═══ Input material

(** * kirin / COTS connector: the feed interpretation of
      [kirin/cots/model_maker.py]

    A shallow embedding of the module's functions, in the order of the
    source file, followed by the properties of the stop filter, of the
    projected-time resolver and of the trip-update builder. *)

From Stdlib Require Import ZArith String List Bool Lia.
Import ListNotations.
Set Warnings "-register-all".
Local Open Scope string_scope.
Local Open Scope list_scope.

(** ** JSON values, as [ujson.loads] hands them to the module *)

Module Json.

(** A decoded JSON document.  A number is a whole number, as the delays
    of the feed are; a number with a fraction, which [ujson] decodes to a
    float, is outside this model.  A [dict] is its list of bindings; a key
    is looked up at its first binding. *)
Inductive json : Type :=
| JNull
| JBool (b : bool)
| JNum (z : Z)
| JStr (s : string)
| JArr (items : list json)
| JObj (fields : list (string * json)).

Definition obj : Type := list (string * json).

(** [x is None] *)
Definition is_none (v : json) : bool :=
  match v with JNull => true | _ => false end.

(** Python's truth value: [None], [False], [0], [''], [[]] and [{}] are
    false, everything else is true. *)
Definition truthy (v : json) : bool :=
  match v with
  | JNull => false
  | JBool b => b
  | JNum z => negb (Z.eqb z 0)
  | JStr s => negb (String.eqb s "")
  | JArr items => match items with [] => false | _ :: _ => true end
  | JObj fields => match fields with [] => false | _ :: _ => true end
  end.

(** [d[key]] when the key is bound. *)
Fixpoint lookup (o : obj) (key : string) : option json :=
  match o with
  | [] => None
  | (k, v) :: o' => if String.eqb k key then Some v else lookup o' key
  end.

(** [d.get(key)]: [None] when the key is not bound. *)
Definition dict_get (o : obj) (key : string) : json :=
  match lookup o key with Some v => v | None => JNull end.

(** [d.get(key, default)] *)
Definition dict_get_default (o : obj) (key : string) (default : json) : json :=
  match lookup o key with Some v => v | None => default end.

(** Python's [==] on decoded values.  [True == 1] and [False == 0] hold
    in Python, lists compare element by element, dicts compare as maps
    (same number of keys, every key of the left bound to an equal value
    on the right). *)
Fixpoint py_eq (a b : json) {struct a} : bool :=
  match a, b with
  | JNull, JNull => true
  | JBool x, JBool y => Bool.eqb x y
  | JBool x, JNum z => Z.eqb (Z.b2z x) z
  | JNum z, JBool x => Z.eqb z (Z.b2z x)
  | JNum x, JNum y => Z.eqb x y
  | JStr x, JStr y => String.eqb x y
  | JArr xs, JArr ys =>
      (fix eq_items (xs ys : list json) {struct xs} : bool :=
         match xs, ys with
         | [], [] => true
         | x :: xs', y :: ys' => py_eq x y && eq_items xs' ys'
         | _, _ => false
         end) xs ys
  | JObj xs, JObj ys =>
      Nat.eqb (List.length xs) (List.length ys) &&
      (fix eq_fields (xs : obj) {struct xs} : bool :=
         match xs with
         | [] => true
         | (k, v) :: xs' =>
             match lookup ys k with
             | Some w => py_eq v w && eq_fields xs'
             | None => false
             end
         end) xs
  | _, _ => false
  end.
(** * Kisan-DePIN: the compliance statement and its proof lifecycle

    Embedded here, each from its source:
    - the circuit [VerifyCompliance] of zk-proofs/verify_compliance.circom,
      with the two circomlib templates it instantiates, [LessThan] of
      comparators.circom and the [Num2Bits] of bitify.circom inside it;
      [Poseidon(5)] is kept as a function parameter;
    - the mock prover zk-proofs/generate_mock_proof.js that
      setup_and_prove.sh runs when circom is missing; Node's SHA-256 and
      random bytes are parameters;
    - [handleSubmit] of the CapturePreview component with the constants of
      lib/mock-data.ts;
    - the script zk-proofs/setup_and_prove.sh, as the commands it runs
      under [set -e] and the banners it prints;
    - the page of the frontend: [getCurrentPosition], [handleCapture], what
      CapturePreview renders, also of an answer that is not of the
      [ComplianceResult] shape, the state [Home] keeps, and the animated
      counter of GreenBalance;
    - the replay ledger, which the repository only describes (the
      ProofRecord account of DEPLOYMENT.md) and which is therefore modelled
      from the specification.

    The Groth16 setup, prover and verifier are snarkjs commands and are not
    modelled: for the real backend, "prove" is judged on witness generation
    and on satisfiability of the constraint system. *)

From Stdlib Require Import ZArith Lia List String Ascii QArith Znumtheory Zpow_facts Zmod.
From stdpp Require Import base decidable option list gmap strings.

Local Open Scope Z_scope.

(** ** The scalar field of bn128

    Signals of a circom circuit are elements of the prime field selected at
    compile time; [setup_and_prove.sh] compiles with the default prime and
    runs the ceremony on [bn128].  A field element is a [Z] in [0, p). *)
Module F.

Definition p : Z :=
  21888242871839275222246405745257275088548364400416034343698204186575808495617.

(** How the witness calculator reads a (possibly negative) integer of
    input.json into a signal. *)
Definition of_Z (x : Z) : Z := x mod p.
Lemma standalone_fill_loop_spec (env : Env) (tool : list string) (total : nat)
    (items : list (nat * Path)) :
  forall s r s',
    Standalone.fill_loop env tool total items s = (r, s') ->
    raster_outputs s' = raster_outputs s
    /\ exists tr,
         log s' = (log s ++ tr)%list
         /\ (r = Ok tt
             \/ (r = Hang /\ exists cmd, In (EvRun cmd None Never) tr)
             \/ exists m raster_file,
                  r = Raised (OSError m)
                  /\ In (EvRun (standalone_fill_cmd tool raster_file) None (SpawnFails m)) tr).
Proof.
  induction items as [|[i x] rest IH]; intros s r s' H.
  - unfold Standalone.fill_loop in H. simpl in H. apply ret_inv in H. destruct H as [-> ->].
    split; [reflexivity|]. exists []. rewrite app_nil_r. split; [reflexivity | now left].
  - rewrite standalone_fill_loop_cons in H.
    destruct (Standalone.fill_one env tool total i x s) as [r1 s1] eqn:E. cbn [fst snd] in H.
    apply standalone_fill_one_spec in E. destruct E as (Hro1 & tr1 & Hlog1 & Hr1).
    destruct Hr1 as [-> | [[-> Hin] | (m & -> & Hin)]].
    + apply IH in H. destruct H as (Hro & tr & Hlog & Hr).
      split; [now rewrite Hro, Hro1|]. exists (tr1 ++ tr)%list. split; [log_eq|].
      destruct Hr as [-> | [[-> (cmd & Hin)] | (m & y & -> & Hin)]].
      * now left.
      * right. left. split; [reflexivity|]. exists cmd. apply in_app_iff. now right.
      * right. right. exists m, y. split; [reflexivity|]. apply in_app_iff. now right.
    + injection H as <- <-. split; [exact Hro1|]. exists tr1. split; [exact Hlog1|].
      right. left. split; [reflexivity|]. now exists (standalone_fill_cmd tool x).
    + injection H as <- <-. split; [exact Hro1|]. exists tr1. split; [exact Hlog1|].
      right. right. now exists m, x.
Qed.

Lemma standalone_fill_stage_spec (env : Env) (s : state) (r : res unit) (s' : state) :
  Standalone.fill_stage env s = (r, s') ->
  raster_outputs s' = raster_outputs s
  /\ exists tr,
       log s' = (log s ++ tr)%list
       /\ (r = Ok tt
           \/ (r = Hang /\ exists cmd, In (EvRun cmd None Never) tr)
           \/ exists m tool raster_file,
                In tool opciones /\ r = Raised (OSError m)
                /\ In (EvRun (standalone_fill_cmd tool raster_file) None (SpawnFails m)) tr).
Proof.
  unfold Standalone.fill_stage. unfold bind at 1. unfold get_raster_outputs at 1.
  destruct (raster_outputs s) as [|x rasters] eqn:Hrs.
  - intros H. apply ret_inv in H. destruct H as [-> ->].
    split; [now rewrite Hrs|]. exists []. rewrite app_nil_r. split; [reflexivity | now left].
  - intros H. rewrite <- Hrs.
    apply bind_inv in H. destruct H as [(a & s0 & H0 & H) | [(e & H0 & _) | (H0 & _)]];
      apply emit_inv in H0; destruct H0 as [H0 ->]; try discriminate.
    apply bind_inv in H. destruct H as [(a1 & s0 & H1 & H) | [(e & H1 & _) | (H1 & _)]];
      apply emit_inv in H1; destruct H1 as [H1 ->]; try discriminate.
    apply bind_inv in H. destruct H as [(a2 & s0 & H2 & H) | [(e & H2 & _) | (H2 & _)]];
      apply emit_inv in H2; destruct H2 as [H2 ->]; try discriminate.
    unfold Standalone.get_fillnodata_command in H. unfold bind at 1 in H.
    match type of H with
    | context [probe env opciones ?st] =>
        destruct (probe_spec env opciones st) as (found & s3 & Hp & Hro3 & _ & Hfound)
    end.
    rewrite Hp in H. cbn [raster_outputs add_events] in Hro3.
    destruct found as [tool|].
    + destruct Hfound as (pre & post & fails & b & Hop & _ & _ & _ & Hlog3).
      apply bind_inv in H. destruct H as [(a4 & s4 & H4 & H) | [(e & H4 & _) | (H4 & _)]];
        apply emit_inv in H4; destruct H4 as [H4 ->]; try discriminate.
      apply standalone_fill_loop_spec in H. cbn [raster_outputs log add_events] in H.
      destruct H as (Hro & tr & Hlog & Hr).
      split; [now rewrite Hro, Hro3|]. eexists.
      split; [rewrite Hlog, Hlog3; cbn [log add_events]; rewrite <- !app_assoc; reflexivity|].
      destruct Hr as [-> | [[-> (cmd & Hin)] | (m & y & -> & Hin)]].
      * now left.
      * right. left. split; [reflexivity|]. exists cmd.
        repeat (apply in_app_iff; right). exact Hin.
      * right. right. exists m, tool, y.
        split; [rewrite Hop; apply in_app_iff; right; now left|]. split; [reflexivity|].
        repeat (apply in_app_iff; right). exact Hin.
    + destruct Hfound as (fails & _ & _ & Hlog3).
      apply bind_inv in H. destruct H as [(a4 & s4 & H4 & H) | [(e & H4 & _) | (H4 & _)]];
        apply emit_inv in H4; destruct H4 as [H4 ->]; try discriminate.
      apply emit_inv in H. destruct H as [-> ->].
      split; [exact Hro3|]. eexists.
      split; [cbn [log add_events]; rewrite Hlog3; cbn [log add_events];
              rewrite <- !app_assoc; reflexivity|].
      now left.
Qed.

(* ===================================================================== *)
(** * The final clean-up of the standalone script                         *)
(* ===================================================================== *)

(** Deleting a list of distinct existing files: all of them are deleted
    and nothing else changes, unless a deletion fails. *)
Lemma unlink_all_spec (env : Env) (ps : list Path) :
  forall s r s',
    Standalone.unlink_all env ps s = (r, s') ->
    NoDup ps -> (forall p, In p ps -> fs_exists (fs s) p = true) ->
    raster_outputs s' = raster_outputs s
    /\ ((r = Ok tt
         /\ log s' = (log s ++ map EvUnlink ps)%list
         /\ (forall p, In p ps -> fs_exists (fs s') p = false)
         /\ (forall q, ~ In q ps -> fs_lookup (fs s') q = fs_lookup (fs s) q))
        \/ (exists msg p tr, r = Raised (OSError msg)
                             /\ log s' = (log s ++ tr)%list
                             /\ In p ps /\ io_error env (clock s) (OpUnlink p) = Some msg)).
Proof.
  induction ps as [|p ps IH]; intros s r s' H Hnd Hex.
  - unfold Standalone.unlink_all in H. simpl in H. apply ret_inv in H. destruct H as [-> ->].
    split; [reflexivity|]. left. simpl. rewrite app_nil_r. repeat split; tauto.
  - unfold Standalone.unlink_all in H. simpl for_ in H.
    fold (Standalone.unlink_all env ps) in H.
    unfold bind at 1 2 in H. unfold unlink at 1 in H.
    rewrite (Hex p (or_introl eq_refl)) in H. simpl negb in H. cbv iota in H.
    destruct (io_error env (clock s) (OpUnlink p)) as [msg0|] eqn:Hio.
    + injection H as <- <-. split; [reflexivity|]. right. exists msg0, p, [].
      rewrite app_nil_r. repeat split; [now left | exact Hio].
    + unfold ret at 1 in H. cbv beta iota in H.
      inversion Hnd as [|? ? Hnotin Hnd']; subst.
      apply IH in H; [|exact Hnd'|].
      * cbn [fs clock log raster_outputs] in H. destruct H as (Hro & Hr).
        split; [exact Hro|].
        destruct Hr as [(-> & Hlog & Hgone & Hframe) | (msg & q & tr & -> & Hlog & Hq & Hioq)].
        -- left. split; [reflexivity|].
           split; [rewrite Hlog; simpl; now rewrite <- app_assoc|].
           split.
           ++ intros q [<- | Hq]; [|now apply Hgone].
              unfold fs_exists. rewrite (Hframe p Hnotin). now rewrite fs_lookup_remove_same.
           ++ intros q Hq. rewrite Hframe by (intros Hin; apply Hq; now right).
              apply fs_lookup_remove_other. intros ->. apply Hq. now left.
        -- right. exists msg, q, ([EvUnlink p] ++ tr)%list. split; [reflexivity|].
           split; [rewrite Hlog; now rewrite <- app_assoc|]. split; [now right | exact Hioq].
      * intros q Hq. cbn [fs]. rewrite fs_exists_remove_other; [apply Hex; now right|].
        intros ->. contradiction.
Qed.

Lemma glob_exists (files : FS) (folder : Path) (suf : string) (p : Path) :
  In p (glob files folder suf) -> fs_exists files p = true.
Proof. intros H. apply glob_spec in H. apply fs_exists_In. tauto. Qed.

(** A folder from which every matching file has been deleted, and to
    which nothing was added, holds no matching file. *)
Lemma glob_after_unlinks (files files' : FS) (folder : Path) (suf : string) :
  (forall p, In p (glob files folder suf) -> fs_exists files' p = false) ->
  (forall q, ~ In q (glob files folder suf) -> fs_lookup files' q = fs_lookup files q) ->
  glob files' folder suf = [].
Proof.
  intros Hgone Hframe. destruct (glob files' folder suf) as [|p l] eqn:E; [reflexivity|].
  exfalso. assert (Hp : In p (glob files' folder suf)) by (rewrite E; now left).
  pose proof (glob_exists _ _ _ _ Hp) as Hex.
  destruct (in_dec (list_eq_dec string_dec) p (glob files folder suf)) as [Hin | Hnin].
  - rewrite (Hgone p Hin) in Hex. discriminate.
  - apply Hnin. apply glob_spec. apply glob_spec in Hp. destruct Hp as [_ Hm].
    split; [|exact Hm]. apply fs_exists_In.
    unfold fs_exists in *. now rewrite <- (Hframe p Hnin).
Qed.

(** The clean-up at the end of the standalone script: every file of the
    transient folder whose name ends with ".json" is deleted, whoever
    wrote it, and no other file is touched; unless a deletion fails. *)
Lemma cleanup_temp_spec (env : Env) (s : state) (r : res unit) (s' : state) :
  Standalone.cleanup_temp env s = (r, s') ->
  raster_outputs s' = raster_outputs s
  /\ ((r = Ok tt
       /\ log s' = (log s ++ EvPrint "🧹 Limpiando archivos temporales..."
                    :: map EvUnlink (glob (fs s) Standalone.TEMP_FOLDER ".json"))%list
       /\ glob (fs s') Standalone.TEMP_FOLDER ".json" = []
       /\ (forall q, ~ In q (glob (fs s) Standalone.TEMP_FOLDER ".json") ->
                     fs_lookup (fs s') q = fs_lookup (fs s) q))
      \/ (exists msg p tr, r = Raised (OSError msg)
                           /\ log s' = (log s ++ tr)%list
                           /\ io_error env (clock s) (OpUnlink p) = Some msg)).
Proof.
  unfold Standalone.cleanup_temp, bind, print, emit, get_fs. cbn [fs].
  intros H. apply unlink_all_spec in H.
  - cbn [fs clock log raster_outputs] in H. destruct H as (Hro & Hr). split; [exact Hro|].
    destruct Hr as [(-> & Hlog & Hgone & Hframe) | (msg & p & tr & -> & Hlog & _ & Hio)].
    + left. split; [reflexivity|]. split; [rewrite Hlog; now rewrite <- app_assoc|].
      split; [now apply glob_after_unlinks with (fs s) | exact Hframe].
    + right. exists msg, p. eexists. split; [reflexivity|].
      split; [rewrite Hlog; rewrite <- app_assoc; reflexivity | exact Hio].
  - apply glob_NoDup.
  - intros p Hp. cbn [fs]. now apply glob_exists in Hp.
Qed.
(** * Tetrolith game engine: a shallow embedding of [pkg/game/game.go]

    The development follows the Go source function by function.  Go [int]
    values are integers in [Z] (no arithmetic of the engine can leave the
    64-bit range: indices stay within the 16 slots and counters grow by one
    per event).  A Go [string] is a [String.string]; the engine handles ASCII
    words, for which a rune is a byte.  A [*Question] is held by value: the
    engine allocates one [Question] per dealt alphagram in [start] and every
    later operation moves that pointer (queue, slot, attack queue), so no two
    places of a board ever hold the same pointer.  A Go panic (nil
    dereference, index out of range) is the result [None]. *)

From Stdlib Require Import ZArith Ascii String Lia.
From stdpp Require Import base option list gmap strings sorting.

Local Open Scope string_scope.
Local Open Scope list_scope.
Local Open Scope Z_scope.

(** ** Constants *)

Definition TotalNumQuestions : Z := 50.
Definition NumSlots : Z := 16.
Definition Second : Z := 1000000000.
Definition TickDuration : Z := 1 * Second.
Definition OppTickDuration : Z := 3 * Second.
Definition InitGameCountdownTime : Z := 2 * Second.
Definition NextGameCountdownTime : Z := 10 * Second.

(** ** Strings: [strings.ToLower], [strings.TrimSpace], [alphagrammize]

    A Go string is a sequence of bytes, which [[]rune(w)],
    [strings.ToLower] and [strings.TrimSpace] decode as UTF-8.  The
    functions of this section are those of the source on the strings of
    ASCII characters ([isASCII]): there a byte is a code point, the letters
    that have a lower case are A to Z, and the white space is 9 to 13 and
    32.  On other strings they are not the functions of the source, so a
    statement whose proof looks into them assumes [isASCII] of the strings
    that they are applied to. *)

Definition rune := ascii.

Definition runes (w : string) : list rune := list_ascii_of_string w.
Definition of_runes (rns : list rune) : string := string_of_list_ascii rns.

Definition isASCII (s : string) : bool :=
  forallb (fun c => (N_of_ascii c <? 128)%N) (runes s).

Definition isUpper (c : rune) : bool :=
  ((65 <=? N_of_ascii c) && (N_of_ascii c <=? 90))%N.

Definition toLowerRune (c : rune) : rune :=
  if isUpper c then ascii_of_N (N_of_ascii c + 32) else c.

Definition ToLower (s : string) : string := of_runes (map toLowerRune (runes s)).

══════

What the exercise asks:
Which lines above contain the word "JArr"? Show each of them.

Result for this task:
| JArr (items : list json)
  | JArr items => match items with [] => false | _ :: _ => true end
  | JArr xs, JArr ys =>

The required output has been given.